→ **WHAT YOU NEED TO DO**
Look through the material below. Return exactly the lines from the one with "stop ends it, denied or allowed. *)" through the one with "Definition email_run (st", both included.

→ **SOURCE DATA**
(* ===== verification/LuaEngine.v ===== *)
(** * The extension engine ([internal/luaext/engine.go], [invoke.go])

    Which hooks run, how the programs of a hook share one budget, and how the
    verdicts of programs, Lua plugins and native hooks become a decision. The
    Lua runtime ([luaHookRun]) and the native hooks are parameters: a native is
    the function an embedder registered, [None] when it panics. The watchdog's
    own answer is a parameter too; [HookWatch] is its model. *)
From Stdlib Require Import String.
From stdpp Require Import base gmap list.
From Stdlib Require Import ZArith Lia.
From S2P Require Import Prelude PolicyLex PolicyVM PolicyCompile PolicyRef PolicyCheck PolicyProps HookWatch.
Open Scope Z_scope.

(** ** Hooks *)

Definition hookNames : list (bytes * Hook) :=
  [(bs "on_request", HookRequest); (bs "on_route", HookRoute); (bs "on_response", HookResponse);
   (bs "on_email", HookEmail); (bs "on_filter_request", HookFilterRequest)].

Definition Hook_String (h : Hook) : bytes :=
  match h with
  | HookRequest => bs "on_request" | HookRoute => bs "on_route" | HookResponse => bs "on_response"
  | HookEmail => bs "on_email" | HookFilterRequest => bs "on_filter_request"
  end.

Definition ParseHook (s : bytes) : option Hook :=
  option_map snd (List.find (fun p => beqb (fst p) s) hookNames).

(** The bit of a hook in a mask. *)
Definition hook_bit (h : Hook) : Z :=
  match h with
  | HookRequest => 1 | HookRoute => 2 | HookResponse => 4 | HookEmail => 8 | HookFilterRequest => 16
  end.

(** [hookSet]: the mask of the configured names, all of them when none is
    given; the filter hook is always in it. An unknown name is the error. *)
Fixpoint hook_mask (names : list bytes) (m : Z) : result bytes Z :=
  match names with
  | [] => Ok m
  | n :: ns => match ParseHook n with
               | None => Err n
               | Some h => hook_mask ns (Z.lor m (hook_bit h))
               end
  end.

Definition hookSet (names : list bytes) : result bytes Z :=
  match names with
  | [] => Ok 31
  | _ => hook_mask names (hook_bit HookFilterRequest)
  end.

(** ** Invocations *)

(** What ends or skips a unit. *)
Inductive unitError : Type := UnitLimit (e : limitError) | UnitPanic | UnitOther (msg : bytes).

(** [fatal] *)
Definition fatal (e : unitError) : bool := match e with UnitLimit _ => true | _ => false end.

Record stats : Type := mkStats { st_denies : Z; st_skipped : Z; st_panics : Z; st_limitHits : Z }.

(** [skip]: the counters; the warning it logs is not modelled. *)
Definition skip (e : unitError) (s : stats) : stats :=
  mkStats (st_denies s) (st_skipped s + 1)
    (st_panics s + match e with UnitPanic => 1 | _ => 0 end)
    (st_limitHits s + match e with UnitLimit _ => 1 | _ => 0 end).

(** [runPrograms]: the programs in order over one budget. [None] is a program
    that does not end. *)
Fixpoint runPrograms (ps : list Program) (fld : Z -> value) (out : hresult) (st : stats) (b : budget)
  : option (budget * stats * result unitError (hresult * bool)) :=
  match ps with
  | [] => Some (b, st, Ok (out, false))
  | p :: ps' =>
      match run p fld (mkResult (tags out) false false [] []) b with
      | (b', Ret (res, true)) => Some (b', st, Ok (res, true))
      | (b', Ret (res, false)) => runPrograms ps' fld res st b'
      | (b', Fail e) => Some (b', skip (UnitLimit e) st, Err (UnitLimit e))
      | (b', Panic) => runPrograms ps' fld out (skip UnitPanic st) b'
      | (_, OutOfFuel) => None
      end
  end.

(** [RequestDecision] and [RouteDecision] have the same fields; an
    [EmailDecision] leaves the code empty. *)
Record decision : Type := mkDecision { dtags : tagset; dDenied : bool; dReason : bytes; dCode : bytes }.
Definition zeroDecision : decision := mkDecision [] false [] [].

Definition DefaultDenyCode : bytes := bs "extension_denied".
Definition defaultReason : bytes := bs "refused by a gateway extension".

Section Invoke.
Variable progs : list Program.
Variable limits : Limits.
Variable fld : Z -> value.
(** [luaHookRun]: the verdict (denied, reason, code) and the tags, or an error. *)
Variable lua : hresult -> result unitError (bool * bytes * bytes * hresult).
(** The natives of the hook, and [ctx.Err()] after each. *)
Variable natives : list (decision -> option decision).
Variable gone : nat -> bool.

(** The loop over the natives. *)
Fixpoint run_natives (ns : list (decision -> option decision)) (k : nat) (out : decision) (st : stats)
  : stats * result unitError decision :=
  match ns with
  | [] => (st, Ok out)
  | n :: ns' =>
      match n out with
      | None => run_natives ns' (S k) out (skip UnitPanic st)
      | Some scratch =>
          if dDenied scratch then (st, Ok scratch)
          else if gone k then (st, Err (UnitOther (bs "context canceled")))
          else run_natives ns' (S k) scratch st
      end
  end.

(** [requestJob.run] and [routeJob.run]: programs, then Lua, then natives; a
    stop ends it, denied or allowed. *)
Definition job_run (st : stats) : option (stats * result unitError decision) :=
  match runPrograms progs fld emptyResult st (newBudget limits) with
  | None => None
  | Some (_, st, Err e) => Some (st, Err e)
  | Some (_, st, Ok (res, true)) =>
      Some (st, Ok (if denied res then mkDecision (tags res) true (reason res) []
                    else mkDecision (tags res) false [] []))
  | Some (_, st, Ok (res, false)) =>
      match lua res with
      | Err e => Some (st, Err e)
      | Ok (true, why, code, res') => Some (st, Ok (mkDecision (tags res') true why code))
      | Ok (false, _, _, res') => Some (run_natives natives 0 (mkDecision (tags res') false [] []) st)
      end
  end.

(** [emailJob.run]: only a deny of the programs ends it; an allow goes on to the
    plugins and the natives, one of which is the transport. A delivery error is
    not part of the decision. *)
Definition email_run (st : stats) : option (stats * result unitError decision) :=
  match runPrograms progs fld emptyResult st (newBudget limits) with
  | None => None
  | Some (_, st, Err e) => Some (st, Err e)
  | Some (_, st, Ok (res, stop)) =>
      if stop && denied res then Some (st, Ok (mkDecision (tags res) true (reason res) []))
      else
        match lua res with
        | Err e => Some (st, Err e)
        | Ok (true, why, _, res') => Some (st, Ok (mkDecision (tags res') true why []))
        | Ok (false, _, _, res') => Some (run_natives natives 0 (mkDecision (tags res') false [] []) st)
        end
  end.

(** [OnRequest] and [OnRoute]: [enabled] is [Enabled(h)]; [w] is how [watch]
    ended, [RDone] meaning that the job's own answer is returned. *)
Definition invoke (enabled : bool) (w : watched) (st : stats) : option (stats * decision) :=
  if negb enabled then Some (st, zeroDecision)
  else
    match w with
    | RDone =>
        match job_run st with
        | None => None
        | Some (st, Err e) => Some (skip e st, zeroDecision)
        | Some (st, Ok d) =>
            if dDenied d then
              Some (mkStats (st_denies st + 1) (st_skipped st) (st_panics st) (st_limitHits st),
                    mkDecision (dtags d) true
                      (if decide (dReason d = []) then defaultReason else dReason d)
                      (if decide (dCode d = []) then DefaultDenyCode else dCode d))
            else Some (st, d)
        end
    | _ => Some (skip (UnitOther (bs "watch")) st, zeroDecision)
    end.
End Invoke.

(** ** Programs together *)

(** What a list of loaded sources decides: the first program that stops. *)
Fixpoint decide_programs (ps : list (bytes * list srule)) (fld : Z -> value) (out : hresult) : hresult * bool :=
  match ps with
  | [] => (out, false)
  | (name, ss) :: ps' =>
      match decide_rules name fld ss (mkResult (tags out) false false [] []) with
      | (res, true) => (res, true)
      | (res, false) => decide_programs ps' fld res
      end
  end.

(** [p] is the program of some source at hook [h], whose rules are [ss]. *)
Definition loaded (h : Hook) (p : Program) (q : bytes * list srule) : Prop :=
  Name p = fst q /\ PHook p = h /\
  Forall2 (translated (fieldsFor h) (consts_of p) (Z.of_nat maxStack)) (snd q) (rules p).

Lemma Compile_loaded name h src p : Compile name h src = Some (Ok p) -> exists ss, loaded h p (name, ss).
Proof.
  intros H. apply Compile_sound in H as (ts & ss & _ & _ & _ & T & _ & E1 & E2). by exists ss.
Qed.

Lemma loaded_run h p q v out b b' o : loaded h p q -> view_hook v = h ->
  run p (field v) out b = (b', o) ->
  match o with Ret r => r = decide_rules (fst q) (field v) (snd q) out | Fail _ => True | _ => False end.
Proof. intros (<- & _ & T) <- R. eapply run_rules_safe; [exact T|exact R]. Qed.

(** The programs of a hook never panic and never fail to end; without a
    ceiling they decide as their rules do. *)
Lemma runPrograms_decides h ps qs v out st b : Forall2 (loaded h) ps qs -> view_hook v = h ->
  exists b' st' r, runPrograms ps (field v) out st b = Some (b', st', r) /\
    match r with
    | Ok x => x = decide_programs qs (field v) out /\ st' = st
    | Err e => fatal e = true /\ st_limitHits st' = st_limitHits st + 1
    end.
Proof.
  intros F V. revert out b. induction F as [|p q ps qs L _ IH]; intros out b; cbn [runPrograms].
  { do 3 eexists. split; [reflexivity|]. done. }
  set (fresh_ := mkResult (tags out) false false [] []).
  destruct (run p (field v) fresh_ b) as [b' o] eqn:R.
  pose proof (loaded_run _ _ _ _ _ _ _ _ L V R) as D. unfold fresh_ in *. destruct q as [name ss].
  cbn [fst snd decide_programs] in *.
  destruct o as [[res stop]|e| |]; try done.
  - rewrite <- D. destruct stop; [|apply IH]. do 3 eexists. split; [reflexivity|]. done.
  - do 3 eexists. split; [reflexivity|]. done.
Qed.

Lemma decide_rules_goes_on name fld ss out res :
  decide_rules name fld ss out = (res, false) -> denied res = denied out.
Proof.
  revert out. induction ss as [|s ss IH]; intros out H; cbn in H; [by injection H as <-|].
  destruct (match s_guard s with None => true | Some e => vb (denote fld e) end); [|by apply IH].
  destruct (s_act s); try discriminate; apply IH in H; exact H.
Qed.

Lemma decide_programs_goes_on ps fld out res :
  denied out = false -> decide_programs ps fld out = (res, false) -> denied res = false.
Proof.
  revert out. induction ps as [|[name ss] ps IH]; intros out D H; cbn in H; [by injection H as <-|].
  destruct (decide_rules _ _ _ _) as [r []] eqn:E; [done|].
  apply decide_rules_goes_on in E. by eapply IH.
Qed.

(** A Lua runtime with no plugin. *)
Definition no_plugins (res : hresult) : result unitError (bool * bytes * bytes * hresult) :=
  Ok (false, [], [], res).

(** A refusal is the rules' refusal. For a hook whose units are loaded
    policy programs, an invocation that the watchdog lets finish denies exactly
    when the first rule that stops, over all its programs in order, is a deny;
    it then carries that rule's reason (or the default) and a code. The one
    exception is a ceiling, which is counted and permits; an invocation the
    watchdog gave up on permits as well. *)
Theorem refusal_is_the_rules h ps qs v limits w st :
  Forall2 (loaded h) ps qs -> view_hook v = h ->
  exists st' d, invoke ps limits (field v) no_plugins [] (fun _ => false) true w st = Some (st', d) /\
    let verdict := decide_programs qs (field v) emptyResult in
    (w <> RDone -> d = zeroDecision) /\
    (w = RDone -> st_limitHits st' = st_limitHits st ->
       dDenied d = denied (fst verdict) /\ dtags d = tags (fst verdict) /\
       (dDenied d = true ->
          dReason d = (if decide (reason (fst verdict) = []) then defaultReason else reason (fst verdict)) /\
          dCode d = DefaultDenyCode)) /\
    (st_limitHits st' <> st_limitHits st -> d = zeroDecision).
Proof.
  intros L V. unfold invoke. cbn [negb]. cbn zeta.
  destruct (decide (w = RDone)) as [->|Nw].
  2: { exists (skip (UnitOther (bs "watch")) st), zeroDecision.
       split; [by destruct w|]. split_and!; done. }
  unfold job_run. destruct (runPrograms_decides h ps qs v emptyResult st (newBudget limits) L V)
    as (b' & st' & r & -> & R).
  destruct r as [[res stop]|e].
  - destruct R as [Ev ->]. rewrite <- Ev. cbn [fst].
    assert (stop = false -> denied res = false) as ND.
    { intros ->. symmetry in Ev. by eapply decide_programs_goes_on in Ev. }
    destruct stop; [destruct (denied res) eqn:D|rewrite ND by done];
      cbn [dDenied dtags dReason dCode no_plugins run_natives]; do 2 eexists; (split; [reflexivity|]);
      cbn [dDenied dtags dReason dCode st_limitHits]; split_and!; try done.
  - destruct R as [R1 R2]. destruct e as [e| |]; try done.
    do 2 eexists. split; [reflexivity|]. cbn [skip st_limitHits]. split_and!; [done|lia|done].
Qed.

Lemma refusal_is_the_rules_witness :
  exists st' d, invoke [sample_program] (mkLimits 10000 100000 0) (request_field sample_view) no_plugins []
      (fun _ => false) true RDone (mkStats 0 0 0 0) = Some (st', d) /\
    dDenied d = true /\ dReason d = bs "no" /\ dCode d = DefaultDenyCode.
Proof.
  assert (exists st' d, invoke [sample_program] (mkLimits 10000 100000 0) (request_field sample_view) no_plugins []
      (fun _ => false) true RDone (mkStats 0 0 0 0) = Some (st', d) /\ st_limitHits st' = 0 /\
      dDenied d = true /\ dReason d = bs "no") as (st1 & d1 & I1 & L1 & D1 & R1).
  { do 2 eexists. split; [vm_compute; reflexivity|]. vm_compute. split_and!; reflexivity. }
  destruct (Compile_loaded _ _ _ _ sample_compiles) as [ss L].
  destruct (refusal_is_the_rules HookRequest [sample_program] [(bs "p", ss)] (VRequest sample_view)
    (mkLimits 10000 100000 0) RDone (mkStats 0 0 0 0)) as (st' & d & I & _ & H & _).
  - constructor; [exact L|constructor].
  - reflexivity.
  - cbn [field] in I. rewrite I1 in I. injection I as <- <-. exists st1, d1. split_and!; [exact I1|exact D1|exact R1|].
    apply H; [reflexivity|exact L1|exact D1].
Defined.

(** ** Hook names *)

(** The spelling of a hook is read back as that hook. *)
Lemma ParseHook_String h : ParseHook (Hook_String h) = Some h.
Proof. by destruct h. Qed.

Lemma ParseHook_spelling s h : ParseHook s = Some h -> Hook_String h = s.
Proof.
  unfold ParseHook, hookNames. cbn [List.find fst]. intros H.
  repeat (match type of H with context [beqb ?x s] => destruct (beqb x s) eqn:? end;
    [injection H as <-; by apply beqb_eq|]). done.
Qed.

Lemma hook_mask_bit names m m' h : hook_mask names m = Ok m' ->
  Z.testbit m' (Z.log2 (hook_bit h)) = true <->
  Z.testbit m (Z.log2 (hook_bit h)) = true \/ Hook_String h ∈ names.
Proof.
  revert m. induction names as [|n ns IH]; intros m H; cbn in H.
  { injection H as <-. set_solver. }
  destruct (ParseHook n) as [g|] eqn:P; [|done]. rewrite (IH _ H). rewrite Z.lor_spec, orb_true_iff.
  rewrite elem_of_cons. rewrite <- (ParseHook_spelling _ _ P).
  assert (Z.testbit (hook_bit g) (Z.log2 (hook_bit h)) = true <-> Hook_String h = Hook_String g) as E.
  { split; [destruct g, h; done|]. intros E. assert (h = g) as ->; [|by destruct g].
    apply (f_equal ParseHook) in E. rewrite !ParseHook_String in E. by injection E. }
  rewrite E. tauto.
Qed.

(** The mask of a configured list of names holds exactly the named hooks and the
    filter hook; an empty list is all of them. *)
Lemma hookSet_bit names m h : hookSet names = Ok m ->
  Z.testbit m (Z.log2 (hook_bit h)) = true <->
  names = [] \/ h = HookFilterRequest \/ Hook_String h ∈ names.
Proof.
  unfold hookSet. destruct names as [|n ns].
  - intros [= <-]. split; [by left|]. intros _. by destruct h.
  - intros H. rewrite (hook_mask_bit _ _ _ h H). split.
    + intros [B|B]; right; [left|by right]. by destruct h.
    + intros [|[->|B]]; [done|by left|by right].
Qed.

→ **TASK SOLUTION**
    stop ends it, denied or allowed. *)
Definition job_run (st : stats) : option (stats * result unitError decision) :=
  match runPrograms progs fld emptyResult st (newBudget limits) with
  | None => None
  | Some (_, st, Err e) => Some (st, Err e)
  | Some (_, st, Ok (res, true)) =>
      Some (st, Ok (if denied res then mkDecision (tags res) true (reason res) []
                    else mkDecision (tags res) false [] []))
  | Some (_, st, Ok (res, false)) =>
      match lua res with
      | Err e => Some (st, Err e)
      | Ok (true, why, code, res') => Some (st, Ok (mkDecision (tags res') true why code))
      | Ok (false, _, _, res') => Some (run_natives natives 0 (mkDecision (tags res') false [] []) st)
      end
  end.

(** [emailJob.run]: only a deny of the programs ends it; an allow goes on to the
    plugins and the natives, one of which is the transport. A delivery error is
    not part of the decision. *)
Definition email_run (st : stats) : option (stats * result unitError decision) :=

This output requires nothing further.